* Description of the task *
Going line by line through the entries, count those containing "descriptors" and state only the result.

:: Records to use ::

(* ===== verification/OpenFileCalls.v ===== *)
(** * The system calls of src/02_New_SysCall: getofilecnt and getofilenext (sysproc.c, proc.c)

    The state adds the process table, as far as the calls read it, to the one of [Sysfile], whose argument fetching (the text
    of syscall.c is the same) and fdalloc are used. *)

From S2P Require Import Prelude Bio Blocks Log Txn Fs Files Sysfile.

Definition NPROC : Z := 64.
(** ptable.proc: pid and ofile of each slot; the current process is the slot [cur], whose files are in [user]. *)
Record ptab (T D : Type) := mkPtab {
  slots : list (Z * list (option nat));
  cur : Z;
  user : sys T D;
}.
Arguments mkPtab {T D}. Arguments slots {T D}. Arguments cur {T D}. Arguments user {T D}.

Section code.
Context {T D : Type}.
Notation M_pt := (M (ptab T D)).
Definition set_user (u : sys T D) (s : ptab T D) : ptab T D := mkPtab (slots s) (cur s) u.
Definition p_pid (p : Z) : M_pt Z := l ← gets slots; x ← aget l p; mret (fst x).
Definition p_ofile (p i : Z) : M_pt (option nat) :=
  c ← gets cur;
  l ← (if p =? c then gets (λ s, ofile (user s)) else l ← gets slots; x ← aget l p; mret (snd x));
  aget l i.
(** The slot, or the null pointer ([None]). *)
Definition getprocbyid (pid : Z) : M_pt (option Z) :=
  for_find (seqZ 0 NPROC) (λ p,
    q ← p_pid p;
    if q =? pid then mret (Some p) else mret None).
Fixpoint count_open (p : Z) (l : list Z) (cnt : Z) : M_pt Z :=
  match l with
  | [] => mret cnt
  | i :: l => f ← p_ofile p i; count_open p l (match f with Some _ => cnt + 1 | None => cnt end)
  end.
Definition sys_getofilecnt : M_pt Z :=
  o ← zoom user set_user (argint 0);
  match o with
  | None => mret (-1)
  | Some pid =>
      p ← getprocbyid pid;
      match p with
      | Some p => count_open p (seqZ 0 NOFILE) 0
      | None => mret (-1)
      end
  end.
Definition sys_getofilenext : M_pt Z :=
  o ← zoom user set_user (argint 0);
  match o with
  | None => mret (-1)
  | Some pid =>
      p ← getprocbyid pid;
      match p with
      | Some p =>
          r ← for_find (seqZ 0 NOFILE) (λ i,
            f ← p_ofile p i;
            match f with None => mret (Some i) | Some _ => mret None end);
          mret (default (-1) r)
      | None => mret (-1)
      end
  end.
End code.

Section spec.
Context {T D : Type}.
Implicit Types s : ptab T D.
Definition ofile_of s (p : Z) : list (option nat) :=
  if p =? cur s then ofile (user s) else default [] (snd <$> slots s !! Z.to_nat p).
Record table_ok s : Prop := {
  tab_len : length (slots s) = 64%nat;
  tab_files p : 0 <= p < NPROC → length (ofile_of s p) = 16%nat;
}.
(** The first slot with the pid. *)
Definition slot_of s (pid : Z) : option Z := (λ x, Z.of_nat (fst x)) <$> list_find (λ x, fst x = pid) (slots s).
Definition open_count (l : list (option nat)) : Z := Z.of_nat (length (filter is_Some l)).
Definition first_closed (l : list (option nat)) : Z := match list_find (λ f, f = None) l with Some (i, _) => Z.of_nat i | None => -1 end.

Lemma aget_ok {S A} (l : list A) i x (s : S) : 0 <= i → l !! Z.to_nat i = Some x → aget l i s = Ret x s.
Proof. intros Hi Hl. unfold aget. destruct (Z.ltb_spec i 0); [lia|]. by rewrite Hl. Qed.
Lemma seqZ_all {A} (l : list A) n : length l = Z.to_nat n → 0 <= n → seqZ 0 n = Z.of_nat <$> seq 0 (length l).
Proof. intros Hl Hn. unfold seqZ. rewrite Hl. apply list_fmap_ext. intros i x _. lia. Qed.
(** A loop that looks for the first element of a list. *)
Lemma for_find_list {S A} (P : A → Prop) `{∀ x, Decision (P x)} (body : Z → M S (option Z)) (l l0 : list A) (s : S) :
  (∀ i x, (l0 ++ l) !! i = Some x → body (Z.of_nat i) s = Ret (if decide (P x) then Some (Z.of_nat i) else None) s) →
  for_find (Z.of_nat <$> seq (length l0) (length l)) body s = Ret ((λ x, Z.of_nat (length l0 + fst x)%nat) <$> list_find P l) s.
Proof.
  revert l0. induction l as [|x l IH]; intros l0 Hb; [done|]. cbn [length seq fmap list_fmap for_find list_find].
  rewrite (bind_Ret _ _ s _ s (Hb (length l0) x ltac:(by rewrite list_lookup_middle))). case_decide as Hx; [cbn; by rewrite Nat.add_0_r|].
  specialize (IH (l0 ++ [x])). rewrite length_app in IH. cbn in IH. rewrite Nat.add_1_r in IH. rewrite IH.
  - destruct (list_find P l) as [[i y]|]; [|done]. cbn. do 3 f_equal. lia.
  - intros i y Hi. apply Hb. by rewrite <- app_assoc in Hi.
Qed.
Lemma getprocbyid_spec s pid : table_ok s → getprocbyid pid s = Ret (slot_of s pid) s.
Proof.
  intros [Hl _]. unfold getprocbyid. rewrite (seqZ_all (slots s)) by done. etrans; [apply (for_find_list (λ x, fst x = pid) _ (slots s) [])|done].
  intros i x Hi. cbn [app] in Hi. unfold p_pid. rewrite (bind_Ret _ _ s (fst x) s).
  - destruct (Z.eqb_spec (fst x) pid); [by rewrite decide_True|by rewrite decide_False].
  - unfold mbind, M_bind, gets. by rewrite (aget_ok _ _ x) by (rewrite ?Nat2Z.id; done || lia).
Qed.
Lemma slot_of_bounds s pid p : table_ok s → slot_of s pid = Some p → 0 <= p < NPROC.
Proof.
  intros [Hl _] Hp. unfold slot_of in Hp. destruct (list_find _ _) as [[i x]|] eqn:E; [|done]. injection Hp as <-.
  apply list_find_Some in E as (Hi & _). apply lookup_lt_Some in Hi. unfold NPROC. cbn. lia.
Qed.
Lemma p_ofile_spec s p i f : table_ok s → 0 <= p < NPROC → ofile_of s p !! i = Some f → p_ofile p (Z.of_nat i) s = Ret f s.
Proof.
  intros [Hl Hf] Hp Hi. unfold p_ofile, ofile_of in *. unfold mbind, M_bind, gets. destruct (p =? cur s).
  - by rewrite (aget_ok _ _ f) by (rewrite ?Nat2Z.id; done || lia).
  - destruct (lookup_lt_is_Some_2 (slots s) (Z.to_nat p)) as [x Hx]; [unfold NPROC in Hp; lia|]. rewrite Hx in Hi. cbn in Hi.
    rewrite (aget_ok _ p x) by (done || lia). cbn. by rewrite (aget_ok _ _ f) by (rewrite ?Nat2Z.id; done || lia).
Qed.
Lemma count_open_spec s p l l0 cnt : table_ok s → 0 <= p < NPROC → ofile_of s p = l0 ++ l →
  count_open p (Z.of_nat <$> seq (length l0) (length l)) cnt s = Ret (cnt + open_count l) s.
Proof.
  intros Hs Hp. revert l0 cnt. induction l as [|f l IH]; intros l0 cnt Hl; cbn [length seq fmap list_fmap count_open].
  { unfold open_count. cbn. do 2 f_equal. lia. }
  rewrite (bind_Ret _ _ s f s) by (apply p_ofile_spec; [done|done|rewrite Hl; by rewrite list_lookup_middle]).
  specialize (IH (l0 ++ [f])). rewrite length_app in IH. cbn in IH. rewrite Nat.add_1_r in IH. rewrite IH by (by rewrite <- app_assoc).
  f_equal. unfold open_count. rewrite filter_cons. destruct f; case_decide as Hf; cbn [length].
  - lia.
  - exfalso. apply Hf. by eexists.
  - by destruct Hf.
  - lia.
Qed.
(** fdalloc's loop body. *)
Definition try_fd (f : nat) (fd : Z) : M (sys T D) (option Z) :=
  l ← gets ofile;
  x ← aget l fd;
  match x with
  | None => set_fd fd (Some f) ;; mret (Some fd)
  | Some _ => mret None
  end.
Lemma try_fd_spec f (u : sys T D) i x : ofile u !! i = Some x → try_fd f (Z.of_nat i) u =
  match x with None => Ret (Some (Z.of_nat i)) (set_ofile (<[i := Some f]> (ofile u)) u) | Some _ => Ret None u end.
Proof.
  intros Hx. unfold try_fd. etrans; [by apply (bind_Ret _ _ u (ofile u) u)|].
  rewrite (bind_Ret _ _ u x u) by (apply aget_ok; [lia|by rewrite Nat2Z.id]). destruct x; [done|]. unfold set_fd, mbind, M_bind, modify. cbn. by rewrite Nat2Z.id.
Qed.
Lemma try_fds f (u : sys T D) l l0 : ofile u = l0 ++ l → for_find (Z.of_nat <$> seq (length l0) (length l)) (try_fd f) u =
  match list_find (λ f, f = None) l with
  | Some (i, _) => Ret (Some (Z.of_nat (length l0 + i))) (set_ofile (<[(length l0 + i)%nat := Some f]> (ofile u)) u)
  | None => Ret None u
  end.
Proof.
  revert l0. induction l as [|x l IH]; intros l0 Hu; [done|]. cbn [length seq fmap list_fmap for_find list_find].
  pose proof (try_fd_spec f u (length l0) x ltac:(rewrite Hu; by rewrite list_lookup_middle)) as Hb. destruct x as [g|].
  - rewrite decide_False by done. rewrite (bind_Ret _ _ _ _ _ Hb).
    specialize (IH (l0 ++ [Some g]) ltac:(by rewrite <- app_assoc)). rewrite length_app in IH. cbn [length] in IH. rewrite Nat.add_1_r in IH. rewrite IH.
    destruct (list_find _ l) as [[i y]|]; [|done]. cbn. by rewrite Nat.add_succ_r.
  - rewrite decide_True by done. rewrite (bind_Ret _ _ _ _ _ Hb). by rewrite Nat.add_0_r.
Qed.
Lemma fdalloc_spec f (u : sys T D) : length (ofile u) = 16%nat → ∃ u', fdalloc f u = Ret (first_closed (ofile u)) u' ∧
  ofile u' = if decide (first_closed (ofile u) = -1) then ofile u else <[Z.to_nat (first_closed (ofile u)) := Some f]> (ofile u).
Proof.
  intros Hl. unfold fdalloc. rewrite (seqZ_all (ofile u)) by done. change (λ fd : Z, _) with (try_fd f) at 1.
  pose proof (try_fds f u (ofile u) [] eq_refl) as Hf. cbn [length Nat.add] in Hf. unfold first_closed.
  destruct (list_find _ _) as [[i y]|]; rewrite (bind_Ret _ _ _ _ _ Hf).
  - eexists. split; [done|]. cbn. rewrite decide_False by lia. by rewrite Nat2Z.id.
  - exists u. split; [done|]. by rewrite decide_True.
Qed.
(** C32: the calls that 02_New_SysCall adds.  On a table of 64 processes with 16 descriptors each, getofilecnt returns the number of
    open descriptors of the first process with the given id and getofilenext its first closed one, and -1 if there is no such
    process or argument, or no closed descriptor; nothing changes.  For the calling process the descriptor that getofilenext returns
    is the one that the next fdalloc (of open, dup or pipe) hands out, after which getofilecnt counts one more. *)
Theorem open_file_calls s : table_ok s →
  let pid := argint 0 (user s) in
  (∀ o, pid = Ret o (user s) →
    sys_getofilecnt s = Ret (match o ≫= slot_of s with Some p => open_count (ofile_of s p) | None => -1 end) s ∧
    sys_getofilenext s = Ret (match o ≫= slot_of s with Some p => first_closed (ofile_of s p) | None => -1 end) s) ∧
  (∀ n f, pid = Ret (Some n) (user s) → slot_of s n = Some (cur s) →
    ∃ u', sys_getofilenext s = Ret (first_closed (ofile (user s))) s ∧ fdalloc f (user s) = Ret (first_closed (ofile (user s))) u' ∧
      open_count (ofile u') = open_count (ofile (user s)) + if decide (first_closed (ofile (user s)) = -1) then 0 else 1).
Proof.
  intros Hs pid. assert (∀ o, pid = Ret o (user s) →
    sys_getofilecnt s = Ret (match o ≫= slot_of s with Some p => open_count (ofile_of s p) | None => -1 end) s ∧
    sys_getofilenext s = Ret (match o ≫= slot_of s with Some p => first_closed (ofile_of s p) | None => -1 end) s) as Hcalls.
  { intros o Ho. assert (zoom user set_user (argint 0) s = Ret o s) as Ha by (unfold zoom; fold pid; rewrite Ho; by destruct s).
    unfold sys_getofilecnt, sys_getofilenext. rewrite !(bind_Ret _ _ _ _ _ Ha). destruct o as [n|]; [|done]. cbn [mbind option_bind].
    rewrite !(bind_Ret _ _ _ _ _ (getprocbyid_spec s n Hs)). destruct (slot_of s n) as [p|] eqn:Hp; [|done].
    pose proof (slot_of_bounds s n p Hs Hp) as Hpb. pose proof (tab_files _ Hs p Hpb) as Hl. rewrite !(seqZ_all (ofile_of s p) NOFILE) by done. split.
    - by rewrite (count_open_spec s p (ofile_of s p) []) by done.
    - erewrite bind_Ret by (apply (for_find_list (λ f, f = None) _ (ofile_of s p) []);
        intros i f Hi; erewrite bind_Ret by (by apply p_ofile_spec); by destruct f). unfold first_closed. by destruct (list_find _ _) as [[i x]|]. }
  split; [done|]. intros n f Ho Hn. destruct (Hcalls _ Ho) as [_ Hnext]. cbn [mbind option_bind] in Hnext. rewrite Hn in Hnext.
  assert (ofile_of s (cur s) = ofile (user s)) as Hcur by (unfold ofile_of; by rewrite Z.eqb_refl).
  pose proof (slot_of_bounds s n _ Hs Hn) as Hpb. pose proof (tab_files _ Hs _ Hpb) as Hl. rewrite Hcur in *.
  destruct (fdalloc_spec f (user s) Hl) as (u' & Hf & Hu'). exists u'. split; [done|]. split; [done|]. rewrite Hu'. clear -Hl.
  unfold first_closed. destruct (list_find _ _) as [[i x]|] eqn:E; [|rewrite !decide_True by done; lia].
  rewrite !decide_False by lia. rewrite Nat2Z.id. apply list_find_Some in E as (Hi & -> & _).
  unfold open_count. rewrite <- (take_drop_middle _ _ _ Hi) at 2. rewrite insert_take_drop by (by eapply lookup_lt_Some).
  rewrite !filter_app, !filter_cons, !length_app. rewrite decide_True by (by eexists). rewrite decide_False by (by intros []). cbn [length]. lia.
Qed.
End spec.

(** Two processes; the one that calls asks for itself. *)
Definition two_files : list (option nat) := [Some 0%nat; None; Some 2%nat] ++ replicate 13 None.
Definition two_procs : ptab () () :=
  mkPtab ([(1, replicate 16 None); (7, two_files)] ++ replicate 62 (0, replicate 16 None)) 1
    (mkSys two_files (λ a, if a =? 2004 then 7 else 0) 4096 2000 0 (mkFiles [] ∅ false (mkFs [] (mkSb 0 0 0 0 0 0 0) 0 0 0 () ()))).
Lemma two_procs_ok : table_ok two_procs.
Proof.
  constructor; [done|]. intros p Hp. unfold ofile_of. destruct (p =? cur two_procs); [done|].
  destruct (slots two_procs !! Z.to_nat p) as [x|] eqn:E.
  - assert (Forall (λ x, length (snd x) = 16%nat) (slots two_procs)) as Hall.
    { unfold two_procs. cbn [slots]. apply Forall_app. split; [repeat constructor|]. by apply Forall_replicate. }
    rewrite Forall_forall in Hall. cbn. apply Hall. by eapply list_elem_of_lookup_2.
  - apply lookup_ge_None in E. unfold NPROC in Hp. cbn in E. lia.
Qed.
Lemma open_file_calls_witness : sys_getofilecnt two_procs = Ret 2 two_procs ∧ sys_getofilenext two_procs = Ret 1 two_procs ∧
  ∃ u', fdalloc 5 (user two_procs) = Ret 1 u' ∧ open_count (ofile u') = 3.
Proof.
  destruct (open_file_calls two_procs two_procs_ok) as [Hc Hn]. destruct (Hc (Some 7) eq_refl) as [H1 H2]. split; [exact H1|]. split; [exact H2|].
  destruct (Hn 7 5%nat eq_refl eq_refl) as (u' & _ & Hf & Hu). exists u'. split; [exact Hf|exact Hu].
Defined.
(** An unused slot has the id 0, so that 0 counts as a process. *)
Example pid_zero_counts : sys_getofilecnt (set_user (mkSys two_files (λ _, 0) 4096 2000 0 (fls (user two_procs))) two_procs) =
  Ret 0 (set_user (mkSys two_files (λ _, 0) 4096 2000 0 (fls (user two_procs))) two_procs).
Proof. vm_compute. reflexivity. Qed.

:::

* Response for this exercise *
2